-
Notifications
You must be signed in to change notification settings - Fork 30k
Closed
Labels
Description
🐛 Bug
When I try to run T5 from the latest transformers version (and also from the most recent git version) on the GPU, I get the following error:
Traceback (most recent call last):
File "T5_example.py", line 32, in <module>
outputs = model(input_ids=input_ids)
File "/home/reimers/anaconda3/envs/sbert/lib/python3.7/site-packages/torch/nn/modules/module.py", line 541, in __call__
result = self.forward(*input, **kwargs)
File "/home/reimers/sbert/transformers/src/transformers/modeling_t5.py", line 780, in forward
File "/home/reimers/anaconda3/envs/sbert/lib/python3.7/site-packages/torch/nn/modules/module.py", line 541, in __call__
result = self.forward(*input, **kwargs)
File "/home/reimers/sbert/transformers/src/transformers/modeling_t5.py", line 616, in forward
encoder_decoder_position_bias=encoder_decoder_position_bias,
File "/home/reimers/anaconda3/envs/sbert/lib/python3.7/site-packages/torch/nn/modules/module.py", line 541, in __call__
result = self.forward(*input, **kwargs)
File "/home/reimers/sbert/transformers/src/transformers/modeling_t5.py", line 422, in forward
self_attention_outputs = self.layer[0](
File "/home/reimers/anaconda3/envs/sbert/lib/python3.7/site-packages/torch/nn/modules/module.py", line 541, in __call__
result = self.forward(*input, **kwargs)
File "/home/reimers/sbert/transformers/src/transformers/modeling_t5.py", line 373, in forward
attention_output = self.SelfAttention(
File "/home/reimers/anaconda3/envs/sbert/lib/python3.7/site-packages/torch/nn/modules/module.py", line 541, in __call__
result = self.forward(*input, **kwargs)
File "/home/reimers/sbert/transformers/src/transformers/modeling_t5.py", line 338, in forward
raise ValueError("No position_bias provided and no weights to compute position_bias")

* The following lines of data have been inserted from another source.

Lemma strip_loop_total fuel html lower i output :
  String.length html - i < fuel → strip_loop fuel html lower i output ≠ Err OutOfFuel.
Proof.
  revert i output. induction fuel as [|fuel IH]; intros i output Hf; [lia|]. cbn [strip_loop].
  destruct (String.get i html) as [a|] eqn:Ea; [|done]. pose proof (get_length _ _ _ Ea) as Hi.
  assert (∀ o c n, c ≠ "" → skip_raw_block html lower o c i = Ok (Some n) → i < n) as Hskip.
  { intros o c n Hc. unfold skip_raw_block. destruct (Nat.ltb _ _); [|done].
    destruct (byte_slice _ _ _); [|done]. destruct (String.eqb _ _); [|done].
    destruct (find_closing_tag _ _); [|done]. intros [= <-]. destruct c; [done|simpl; lia]. }
  assert (∀ o c, skip_raw_block html lower o c i ≠ Err OutOfFuel) as Herr.
  { intros o c. unfold skip_raw_block. by repeat case_match. }
  destruct (Ascii.eqb a "<").
  - pose proof (Herr "<script" "</script>") as H1. pose proof (Hskip "<script" "</script>") as H2.
    destruct (skip_raw_block html lower "<script" "</script>" i) as [[n|]|e]; [| |congruence].
    { apply IH. pose proof (H2 n ltac:(done) eq_refl). lia. }
    pose proof (Herr "<style" "</style>") as H3. pose proof (Hskip "<style" "</style>") as H4.
    destruct (skip_raw_block html lower "<style" "</style>" i) as [[n|]|e]; [| |congruence].
    { apply IH. pose proof (H4 n ltac:(done) eq_refl). lia. }
    apply IH. pose proof (end_of_tag_gt html i a Ea). lia.
  - destruct (is_char_boundary html i); [|apply IH; lia].
    destruct (substring_get_head i html a Ea) as [r Hr]. rewrite Hr.
    destruct (chars_shape (String a r)) as (c & cs & -> & Hc). apply IH. simpl. lia.
Qed.

Lemma skip_block_ascii html lower o c i :
  String.length lower = String.length html → skip_raw_block html lower o c i ≠ Err Panicked.
Proof.
  intros Hl. unfold skip_raw_block. destruct (Nat.ltb_spec (i + String.length o) (String.length html)); [|done].
  unfold byte_slice. rewrite (proj2 (Nat.leb_le _ _)) by lia. by repeat case_match.
Qed.

Lemma strip_loop_ascii fuel html lower i output :
  String.length lower = String.length html → strip_loop fuel html lower i output ≠ Err Panicked.
Proof.
  intros Hl. revert i output. induction fuel as [|fuel IH]; intros i output; cbn [strip_loop].
  { by destruct (String.get i html). }
  destruct (String.get i html) as [a|] eqn:Ea; [|done].
  destruct (Ascii.eqb a "<").
  - pose proof (skip_block_ascii html lower "<script" "</script>" i Hl).
    destruct (skip_raw_block html lower "<script" "</script>" i) as [[n|]|e]; [apply IH| |congruence].
    pose proof (skip_block_ascii html lower "<style" "</style>" i Hl).
    destruct (skip_raw_block html lower "<style" "</style>" i) as [[n|]|e]; [apply IH|apply IH|congruence].
  - destruct (is_char_boundary html i); [|apply IH].
    destruct (substring_get_head i html a Ea) as [r Hr]. rewrite Hr.
    destruct (chars_shape (String a r)) as (c & cs & -> & Hc). apply IH.
Qed.

Lemma no_tags_concat cs : no_tags cs ↔ no_char "<" (string_concat cs) = true.
Proof.
  induction cs as [|c cs IH]; [split; [done|constructor]|]. simpl.
  rewrite no_char_app, andb_true_iff, <- IH. split; [by intros [??]%Forall_cons|by intros [??]; constructor].
Qed.

Lemma collapse_no_tags n cs : no_tags cs → no_tags (collapse n cs).
Proof.
  intros H. revert n. induction H as [|c cs Hc Hcs IH]; intros n; [constructor|]. cbn [collapse].
  destruct (is_whitespace c); [|constructor; [done|apply IH]]. apply Forall_app. split; [|apply IH].
  destruct (Nat.leb _ _); [|constructor]. repeat constructor. by destruct (String.eqb c LF).
Qed.

Lemma trim_no_tags s : no_char "<" s = true → no_char "<" (str_trim s) = true.
Proof.
  intros Hs. unfold str_trim. apply no_tags_concat.
  assert (∀ cs, no_tags cs → no_tags (drop_whitespace cs)) as Hd.
  { intros cs Hcs. destruct (drop_whitespace_split cs) as (ws & Heq & _). rewrite Heq in Hcs.
    by apply Forall_app in Hcs as [_ ?]. }
  unfold no_tags. rewrite reverse_Permutation. apply Hd. unfold no_tags. rewrite reverse_Permutation.
  apply Hd, no_tags_concat. by rewrite chars_concat.
Qed.
End strip.

(** Stripping HTML always ends, what it returns has no [<], hence no tag,
    and it panics on no text of ASCII characters. *)
Theorem strip_html_tags_safe `{LowercaseSpec} (html : string) :
  match strip_html_tags html with
  | Ok text => no_char "<" text = true
  | Err e => e = Panicked ∧ is_ascii html = false
  end.
Proof.
  unfold strip_html_tags. destruct (no_char "<" html) eqn:Et; [done|].
  pose proof (strip_loop_total (S (String.length html)) html (to_lowercase html) 0 [] ltac:(lia)) as Htot.
  destruct (strip_loop _ _ _ _ _) as [out|e] eqn:E.
  - apply trim_no_tags, no_tags_concat, collapse_no_tags. by eapply strip_loop_no_tags; [constructor|].
  - split; [by destruct e|]. apply not_true_is_false. intros Ha. destruct e; [|done].
    eapply strip_loop_ascii; [|exact E]. by rewrite lowercase_ascii, to_ascii_lower_length.
Qed.

(** The lowercase of ASCII letters and of the Kelvin sign, which becomes one
    byte shorter by two. *)
#[export] Instance demo_lowercase : Lowercase := λ s,
  if is_ascii s then to_ascii_lower s
  else string_concat ((λ c, if String.eqb c (of_bytes [226; 132; 170]%N) then "k" else to_ascii_lower c) <$> chars s).

#[export] Instance demo_lowercase_spec : LowercaseSpec demo_lowercase.
Proof. intros s Hs. unfold to_lowercase, demo_lowercase. by rewrite Hs. Qed.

File "/home/reimers/sbert/transformers/src/transformers/modeling_t5.py", line 289, in compute_bias
values = self.relative_attention_bias(rp_bucket)

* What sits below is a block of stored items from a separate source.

(** An event is answered by the shared state where it is about that, by the
    environment otherwise; [None] when the task must wait for a permit. *)
Definition answer_event {X} (e : toolE X) :
    gmap string ApprovalDecision → nat → W → option (X * gmap string ApprovalDecision * nat * W) :=
  match e in toolE Y return
    gmap string ApprovalDecision → nat → W → option (Y * gmap string ApprovalDecision * nat * W) with
  | CacheGet name => λ cache permits w, Some (cache !! name, cache, permits, w)
  | CacheInsert name d => λ cache permits w, Some (tt, <[name := d]> cache, permits, w)
  | AcquirePermit => λ cache permits w,
      match permits with O => None | S permits => Some (tt, cache, permits, w) end
  | ReleasePermit => λ cache permits w, Some (tt, cache, S permits, w)
  | e => λ cache permits w, let '(x, w) := h _ e w in Some (x, cache, permits, w)
  end.

Definition sys_step (s : ToolSys W) (i : nat) : ToolSys W :=
  match ts_tasks s !! i with
  | Some (TS_Running (Ret r)) =>
      mkToolSys W (<[i := TS_Joined]> (ts_tasks s)) (ts_logs s) (ts_joined s ++ [(i, r)])
        (ts_cache s) (ts_permits s) (ts_env s)
  | Some (TS_Running Panic) =>
      mkToolSys W (<[i := TS_Joined]> (ts_tasks s)) (ts_logs s) (ts_joined s)
        (ts_cache s) (ts_permits s) (ts_env s)
  | Some (TS_Running (Vis e k)) =>
      match answer_event e (ts_cache s) (ts_permits s) (ts_env s) with
      | Some (x, cache, permits, w) =>
          mkToolSys W (<[i := TS_Running (k x)]> (ts_tasks s))
            (alter (λ log, log ++ [Obs e x]) i (ts_logs s)) (ts_joined s) cache permits w
      | None => s
      end
  | _ => s
  end.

File "/home/reimers/anaconda3/envs/sbert/lib/python3.7/site-packages/torch/nn/modules/module.py", line 541, in __call__
result = self.forward(*input, **kwargs)
File "/home/reimers/anaconda3/envs/sbert/lib/python3.7/site-packages/torch/nn/modules/sparse.py", line 114, in forward
self.norm_type, self.scale_grad_by_freq, self.sparse)
File "/home/reimers/anaconda3/envs/sbert/lib/python3.7/site-packages/torch/nn/functional.py", line 1484, in embedding
return torch.embedding(weight, input, padding_idx, scale_grad_by_freq, sparse)
RuntimeError: Expected object of device type cuda but got device type cpu for argument #3 'index' in call to _th_index_select
This is the example code to reproduce the problem:
from transformers import T5Model, T5Tokenizer
import torch
tokenizer = T5Tokenizer.from_pretrained('t5-small')
model = T5Model.from_pretrained('t5-small')
model = model.to('cuda')
input_ids = torch.tensor(tokenizer.encode("Hello, my dog is cute"), device='cuda').unsqueeze(0)
outputs = model(input_ids=input_ids)
last_hidden_states = outputs[0]
The error is in the file modeling_t5.py at line 284-289:
rp_bucket = self._relative_position_bucket(
relative_position, # shape (qlen, klen)
bidirectional=not self.is_decoder,
num_buckets=self.relative_attention_num_buckets,
)
values = self.relative_attention_bias(rp_bucket) # shape (qlen, klen, num_heads)
rp_bucket is a tensor on the CPU, which causes the above error.
If I move rp_bucket to the GPU, the code works correctly on the GPU:
rp_bucket = self._relative_position_bucket(
relative_position, # shape (qlen, klen)
bidirectional=not self.is_decoder,
num_buckets=self.relative_attention_num_buckets,
)
rp_bucket = rp_bucket.to('cuda') #Dirty quick fix
values = self.relative_attention_bias(rp_bucket) # shape (qlen, klen, num_heads)
I'm not sure why rp_bucket is on the CPU.